(Material provided)
(** X16.  In a run of tool_wrapper.c a diagnostic is the last call of the
    run and [main] returns 1.  The message is "tuscan: mkstemp", and then
    no file was changed, or it is "tuscan: close", and then the call just
    before it is the failed [close]. *)
Theorem tool_diagnostic_last (w : world) (tb tp np : string) (template : cobj)
    (fs : gmap string string) (argv : list string) (k : nat) (msg : string) :
  let res := run (tool_main_from w tb tp np template) fs argv in
  st_trace res.2 !! k = Some (EvPerror msg) ->
  S k = length (st_trace res.2)
  /\ res.1 = Exited 1
  /\ ((msg = "tuscan: mkstemp" /\ st_fs res.2 = fs)
      \/ (msg = "tuscan: close"
          /\ exists name : string,
               (1 <= k)%nat
               /\ st_trace res.2 !! (k - 1)%nat = Some (EvClose name false))).
Proof.
  cbv zeta.
  destruct (tool_run_path w tb tp np template fs argv)
    as [Hp ->|p Hp Hs ->|t0 Hs Hq ->|t0 name Hs Hq Hn Hf ->
       |t0 name data Hs Hq Hn Hf Hc ->
       |t0 name data Hs Hq Hn Hf Hc Ha ->
       |t0 name data Hs Hq Hn Hf Hc Ha ->];
    cbn [fst snd st_trace st_fs]; intros Hk.
  1:{ destruct k as [|k]; [|discriminate Hk]. injection Hk as <-. auto. }
  1:{ discriminate Hk. }
  all: apply lookup_app_Some in Hk as [Hk|[Hge Hk]];
    [apply quiet_no_perror in Hq; rewrite Forall_lookup in Hq;
     destruct (Hq _ _ Hk); exact I|].
  all: destruct (k - length t0)%nat as [|[|[|[|d]]]] eqn:Hd;
    try discriminate Hk; injection Hk as <-.
  - rewrite length_app. simpl. split; [lia|]. auto.
  - rewrite length_app. simpl. split; [lia|]. split; [reflexivity|].
    right. split; [reflexivity|]. exists name. split; [lia|].
    rewrite lookup_app_r by lia.
    replace (k - 1 - length t0)%nat with 2%nat by lia. reflexivity.
Qed.

Lemma tool_diagnostic_last_witness :
  let res :=
    run (tool_main_from world_close_fails "/opt/cross/bin" "ld" "ld"
           (char_array "/tmp/tuscan-native-XXXXXX"))
        ∅ ["ld"; "-r"] in
  st_trace res.2 !! 3%nat = Some (EvPerror "tuscan: close")
  /\ (S 3 = length (st_trace res.2)
      /\ res.1 = Exited 1
      /\ (("tuscan: close" = "tuscan: mkstemp" /\ st_fs res.2 = ∅)
          \/ ("tuscan: close" = "tuscan: close"
              /\ exists name : string,
                   (1 <= 3)%nat
                   /\ st_trace res.2 !! (3 - 1)%nat
                      = Some (EvClose name false)))).
Proof.
  cbv zeta. split; [vm_compute; reflexivity|].
  apply (tool_diagnostic_last world_close_fails "/opt/cross/bin" "ld" "ld"
           (char_array "/tmp/tuscan-native-XXXXXX") ∅ ["ld"; "-r"] 3
           "tuscan: close").
  vm_compute. reflexivity.
Defined.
(End Material provided)
**Work required**
Show every line of the data that includes the string "split".

**Response**
  - rewrite length_app. simpl. split; [lia|]. auto.
  - rewrite length_app. simpl. split; [lia|]. split; [reflexivity|].
    right. split; [reflexivity|]. exists name. split; [lia|].
  cbv zeta. split; [vm_compute; reflexivity|].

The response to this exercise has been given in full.